(* ===== verification/Kahn.v ===== *)
(** * Kahn: what a run of Kahn's algorithm promises.

    Two routines of [schema_diff.rs] order objects by repeatedly emitting one with
    no unplaced predecessor: [DependencyGraph::topological_sort] with a queue and
    [order_diffs_for_execution] with the smallest ready position.  [step] is the
    common rule, stated on the set of ready nodes and without a representation of
    the in-degrees; each routine is proved to follow it, and the guarantees below
    are then its guarantees. *)

From stdpp Require Import relations.
From S2P Require Import Prelude.

(** Two predicates that agree on a list select the same sublist. *)
Lemma filter_ext_elem {A} (P Q : A -> Prop) `{!forall x, Decision (P x), !forall x, Decision (Q x)} (l : list A) :
  (forall x, x ∈ l -> P x <-> Q x) -> filter P l = filter Q l.
Proof.
  induction l as [|x l IH]; intros Heq; [done|]. rewrite !filter_cons, IH by (intros; apply Heq; by right).
  pose proof (Heq x (list_elem_of_here _ _)). by repeat case_decide; try tauto.
Qed.

Lemma filter_bool {A} (p : A -> bool) (l : list A) : List.filter p l = filter (fun x => p x = true) l.
Proof.
  induction l as [|x l IH]; [done|]. rewrite filter_cons. cbn. rewrite IH.
  destruct (p x); by case_decide.
Qed.

Lemma filter_fst_nodup {A B} (p : A * B -> bool) (l : list (A * B)) : NoDup l.*1 -> NoDup (List.filter p l).*1.
Proof. intros Hl. eapply sublist_NoDup; [exact Hl|]. rewrite filter_bool. apply fmap_sublist, sublist_filter. Qed.

(** [a] occurs, and before every occurrence of [b]. *)
Definition before {A} (l : list A) (a b : A) : Prop :=
  exists l1 l2, l = l1 ++ l2 /\ a ∈ l1 /\ b ∉ l1.

Lemma before_app_l {A} (l k : list A) a b : before l a b -> before (l ++ k) a b.
Proof. intros (l1 & l2 & -> & Ha & Hb). exists l1, (l2 ++ k). by rewrite app_assoc. Qed.

Lemma before_snoc {A} (l : list A) a b : a ∈ l -> b ∉ l -> before (l ++ [b]) a b.
Proof. intros Ha Hb. by exists l, [b]. Qed.

(** Reversing a duplicate-free list reverses the order of two of its elements. *)
Lemma before_reverse {A} (l : list A) a b : NoDup l -> b ∈ l -> before l a b -> before (reverse l) b a.
Proof.
  intros Hl Hb (l1 & l2 & -> & Ha & Hb1). exists (reverse l2), (reverse l1).
  rewrite reverse_app, !elem_of_reverse. apply NoDup_app in Hl as (_ & Hl & _).
  apply elem_of_app in Hb as [?|Hb]; [done|]. repeat split; [done|]. by apply Hl.
Qed.

Section Kahn.

Context {A : Type} `{EqDecision A}.
Variable nodes : list A.
Variable edge : A -> A -> Prop.
Context `{!RelDecision edge}.

(** The in-degree left when the nodes [out] are placed. *)
Definition pending (out : list A) (v : A) : nat :=
  length (filter (fun u => edge u v /\ u ∉ out) nodes).

Definition newly (u : A) (out : list A) : list A :=
  filter (fun v => edge u v /\ pending out v = 0) nodes.

(** A state is the ready nodes and the nodes placed so far. *)
Inductive initial : list A * list A -> Prop :=
| initial_intro ready : ready ≡ₚ filter (fun v => pending [] v = 0) nodes -> initial (ready, []).

Inductive step : list A * list A -> list A * list A -> Prop :=
| step_intro u ready ready1 ready' out :
    ready ≡ₚ u :: ready1 ->
    ready' ≡ₚ ready1 ++ newly u (out ++ [u]) ->
    step (ready, out) (ready', out ++ [u]).

Hypothesis nodes_nodup : NoDup nodes.
Hypothesis edge_nodes : forall u v, edge u v -> u ∈ nodes /\ v ∈ nodes.

Record inv (st : list A * list A) : Prop := {
  inv_nodup : NoDup (st.2 ++ st.1);
  inv_nodes v : v ∈ st.2 ++ st.1 <-> v ∈ nodes /\ pending st.2 v = 0;
  inv_sorted u v : edge u v -> v ∈ st.2 -> before st.2 u v
}.

Lemma pending_0 out v : pending out v = 0 <-> forall u, edge u v -> u ∈ out.
Proof.
  unfold pending. rewrite length_zero_iff_nil. split.
  - intros Hnil u Huv. destruct (decide (u ∈ out)) as [|Hu]; [done|exfalso].
    cut (u ∈ filter (fun u => edge u v /\ u ∉ out) nodes); [rewrite Hnil; apply not_elem_of_nil|].
    apply list_elem_of_filter. naive_solver.
  - intros Hall. destruct (filter _ nodes) as [|u l] eqn:Hf; [done|exfalso].
    assert (Hu : u ∈ filter (fun u => edge u v /\ u ∉ out) nodes) by (rewrite Hf; left).
    apply list_elem_of_filter in Hu as [[He Hu] _]. by apply Hu, Hall.
Qed.

Lemma pending_mono out out' v : out ⊆ out' -> pending out v = 0 -> pending out' v = 0.
Proof. rewrite !pending_0. intros Hsub H u Hu. by apply Hsub, H. Qed.

(** Placing [u] takes one from the in-degree of each of its successors. *)
Lemma pending_snoc out u v :
  u ∉ out -> pending out v = (if decide (edge u v) then 1 else 0) + pending (out ++ [u]) v.
Proof.
  intros Hu. unfold pending.
  set (P := fun w => edge w v /\ w ∉ out). set (Q := fun w => edge w v /\ w ∉ out ++ [u]).
  assert (Hrest : forall l, u ∉ l -> length (filter P l) = length (filter Q l)).
  { intros l Hl. f_equal. apply filter_ext_elem. intros w Hw. subst P Q; cbn.
    rewrite elem_of_app, list_elem_of_singleton. assert (w <> u) by (by intros ->). tauto. }
  destruct (decide (edge u v)) as [He|He].
  - destruct (edge_nodes _ _ He) as [Hn _]. apply list_elem_of_split in Hn as (l1 & l2 & Hl).
    pose proof nodes_nodup as Hnd. rewrite Hl in Hnd |- *. apply NoDup_app in Hnd as (_ & Hd & Hnd).
    apply NoDup_cons in Hnd as [Hu2 _]. assert (Hu1 : u ∉ l1) by (intros H; eapply Hd; [done|left]).
    rewrite !filter_app, !filter_cons, !length_app, (Hrest l1) by done.
    rewrite (decide_True (P := P u)) by done. rewrite (decide_False (P := Q u)) by (unfold Q; set_solver).
    cbn [length]. rewrite (Hrest l2) by done. lia.
  - cbn. f_equal. apply filter_ext_elem. intros w Hw. subst P Q; cbn.
    rewrite elem_of_app, list_elem_of_singleton. assert (edge w v -> w <> u) by (by intros ? ->). tauto.
Qed.

Lemma initial_inv st : initial st -> inv st.
Proof.
  intros [ready Hr]. split; cbn.
  - rewrite Hr. by apply NoDup_filter.
  - intros v. rewrite Hr, list_elem_of_filter. tauto.
  - intros u v _ Hv. by apply not_elem_of_nil in Hv.
Qed.

(** A node that becomes ready was not ready and not placed. *)
Lemma newly_fresh u ready1 out v :
  inv (u :: ready1, out) -> v ∈ newly u (out ++ [u]) -> v ∉ out ++ u :: ready1.
Proof.
  intros Hinv [[Huv _] _]%list_elem_of_filter Hv.
  pose proof (inv_nodup _ Hinv) as Hnd. cbn in Hnd. apply (inv_nodes _ Hinv) in Hv as [_ Hv]. cbn in Hv.
  rewrite pending_0 in Hv. apply Hv in Huv. apply NoDup_app in Hnd as (_ & Hd & _). eapply Hd; [done|left].
Qed.

Lemma inv_perm r r' out : r ≡ₚ r' -> inv (r, out) -> inv (r', out).
Proof.
  intros Hr [Hn Hv Hs]; split; cbn in *.
  - by rewrite <- Hr.
  - intros v. rewrite <- Hv. by rewrite Hr.
  - done.
Qed.

Lemma inv_step_nodup u ready1 out : inv (u :: ready1, out) -> NoDup ((out ++ [u]) ++ ready1 ++ newly u (out ++ [u])).
Proof.
  intros Hinv. rewrite app_assoc. apply NoDup_app. rewrite <- app_assoc. split_and!.
  - exact (inv_nodup _ Hinv).
  - intros v Hold Hnew. eapply newly_fresh; [done..|]. exact Hold.
  - by apply NoDup_filter.
Qed.

Lemma inv_step_nodes u ready1 out v :
  inv (u :: ready1, out) ->
  v ∈ (out ++ [u]) ++ ready1 ++ newly u (out ++ [u]) <-> v ∈ nodes /\ pending (out ++ [u]) v = 0.
Proof.
  intros Hinv. pose proof (inv_nodes _ Hinv v) as Hv. cbn in Hv.
  assert (out ⊆ out ++ [u]) by set_solver.
  rewrite app_assoc, elem_of_app. split.
  - intros [Hold|[[_ ?] ?]%list_elem_of_filter]; [|done].
    rewrite <- app_assoc in Hold. cbn in Hold. apply Hv in Hold as [? ?]. eauto using pending_mono.
  - intros [Hn Hp]. destruct (decide (edge u v)) as [He|He].
    + right. by apply list_elem_of_filter.
    + left. rewrite <- app_assoc. cbn. apply Hv. split; [done|].
      rewrite pending_0 in Hp |- *. intros w Hw. apply Hp in Hw as Hw'.
      apply elem_of_app in Hw' as [?|?%list_elem_of_singleton]; [done|]. by subst.
Qed.

Lemma step_inv st st' : step st st' -> inv st -> inv st'.
Proof.
  intros [u ready ready1 ready' out Hr Hr'] Hinv. apply (inv_perm _ _ _ Hr) in Hinv.
  apply (inv_perm (ready1 ++ newly u (out ++ [u]))); [done|]. split; cbn.
  - by apply inv_step_nodup.
  - intros v. by apply inv_step_nodes.
  - intros w v Hwv Hv. apply elem_of_app in Hv as [Hv|Hv%list_elem_of_singleton].
    + apply before_app_l. by apply (inv_sorted _ Hinv).
    + subst v. assert (Hu : u ∈ out ++ u :: ready1) by set_solver.
      apply (inv_nodes _ Hinv) in Hu as [_ Hu]. cbn in Hu. rewrite pending_0 in Hu.
      pose proof (inv_nodup _ Hinv) as Hnd. cbn in Hnd. apply NoDup_app in Hnd as (_ & Hd & _).
      apply before_snoc; [by apply Hu|]. intros Hin. eapply Hd; [done|left].
Qed.

Lemma steps_inv st st' : rtc step st st' -> inv st -> inv st'.
Proof. induction 1; eauto using step_inv. Qed.

(** A run places one more node per step, so it is at most as long as the nodes. *)
Lemma inv_length st : inv st -> length st.2 + length st.1 <= length nodes.
Proof.
  intros Hinv. rewrite <- length_app. apply submseteq_length. apply NoDup_submseteq; [apply Hinv|].
  intros v Hv. by apply (inv_nodes _ Hinv) in Hv as [? _].
Qed.

(** No cycle reaches [v]. *)
Definition cycle_free (v : A) : Prop := forall w, rtc edge w v -> ~ tc edge w w.

Lemma cycle_free_pred u v : edge u v -> cycle_free v -> cycle_free u.
Proof. intros He Hv w Hw. apply Hv. eapply rtc_r; eauto. Qed.

(** Edges that climb a rank make no cycle. *)
Lemma cycle_free_rank (rank : A -> nat) v : (forall u w, edge u w -> rank u < rank w) -> cycle_free v.
Proof.
  intros Hrank w _ Hw. assert (Hlt : forall a b, tc edge a b -> rank a < rank b); [|by apply Hlt in Hw; lia].
  intros a b Hab. induction Hab as [a b Hab|a b c Hab _ IH]; apply Hrank in Hab; lia.
Qed.

(** When no node is ready, every node that no cycle reaches is placed: its
    ancestors are finitely many and each has fewer of them. *)
Lemma cycle_free_placed out v : inv ([], out) -> v ∈ nodes -> cycle_free v -> v ∈ out.
Proof.
  intros Hinv.
  assert (Hfin : forall u, tc edge u v -> u ∈ nodes).
  { intros u Hu. destruct Hu as [? ? Hu|? ? ? Hu _]; by apply edge_nodes in Hu as [? _]. }
  revert v Hfin. generalize nodes at 1 as xs. intros xs. remember (length xs) as n eqn:Hn. revert xs Hn.
  induction (lt_wf n) as [n _ IH]. intros xs -> v Hxs Hv Hc.
  cut (v ∈ out ++ []); [by rewrite app_nil_r|]. apply (inv_nodes _ Hinv). split; [done|]. cbn.
  apply pending_0. intros u Huv. assert (Hu : u ∈ xs) by (apply Hxs; by apply tc_once).
  apply list_elem_of_split in Hu as (xs1 & xs2 & ->).
  apply (IH (length (xs1 ++ xs2))) with (xs := xs1 ++ xs2); [rewrite !length_app; cbn; lia|done| | |].
  - intros w Hw. assert (Hwv : w ∈ xs1 ++ u :: xs2) by (apply Hxs; by eapply tc_r).
    assert (w <> u) by (intros ->; apply (Hc u); [by apply rtc_once | done]). set_solver.
  - by apply edge_nodes in Huv as [? _].
  - by eapply cycle_free_pred.
Qed.

Theorem finished_before out u v :
  inv ([], out) -> edge u v -> cycle_free v -> before out u v.
Proof.
  intros Hinv He Hc. apply (inv_sorted _ Hinv); [done|]. cbn.
  apply cycle_free_placed; [done| |done]. by apply edge_nodes in He as [_ ?].
Qed.

(** The nodes left out, appended in any order, complete the placed ones. *)
Lemma finished_permutation out rest :
  inv ([], out) -> rest ≡ₚ filter (fun v => v ∉ out) nodes -> out ++ rest ≡ₚ nodes.
Proof.
  intros Hinv ->. pose proof (inv_nodup _ Hinv) as Hnd. cbn in Hnd. rewrite app_nil_r in Hnd.
  apply NoDup_Permutation; [|done|].
  - apply NoDup_app. split_and!; [done| |by apply NoDup_filter].
    intros v Hv [? _]%list_elem_of_filter. done.
  - intros v. rewrite elem_of_app, list_elem_of_filter. split.
    + intros [Hv|[_ ?]]; [|done]. assert (H : v ∈ out ++ []) by (by rewrite app_nil_r).
      by apply (inv_nodes _ Hinv) in H as [? _].
    + intros Hv. destruct (decide (v ∈ out)); auto.
Qed.

End Kahn.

== == ==

> **About this exercise**: Only those lines of the entries above that run from the line containing "u ∉ out -> pending" to the line containing "rewrite !filter_app, !filter_cons, !length_app, (Hrest", both included, should be transcribed exactly.

> **Result of the task**:
  u ∉ out -> pending out v = (if decide (edge u v) then 1 else 0) + pending (out ++ [u]) v.
Proof.
  intros Hu. unfold pending.
  set (P := fun w => edge w v /\ w ∉ out). set (Q := fun w => edge w v /\ w ∉ out ++ [u]).
  assert (Hrest : forall l, u ∉ l -> length (filter P l) = length (filter Q l)).
  { intros l Hl. f_equal. apply filter_ext_elem. intros w Hw. subst P Q; cbn.
    rewrite elem_of_app, list_elem_of_singleton. assert (w <> u) by (by intros ->). tauto. }
  destruct (decide (edge u v)) as [He|He].
  - destruct (edge_nodes _ _ He) as [Hn _]. apply list_elem_of_split in Hn as (l1 & l2 & Hl).
    pose proof nodes_nodup as Hnd. rewrite Hl in Hnd |- *. apply NoDup_app in Hnd as (_ & Hd & Hnd).
    apply NoDup_cons in Hnd as [Hu2 _]. assert (Hu1 : u ∉ l1) by (intros H; eapply Hd; [done|left]).
    rewrite !filter_app, !filter_cons, !length_app, (Hrest l1) by done.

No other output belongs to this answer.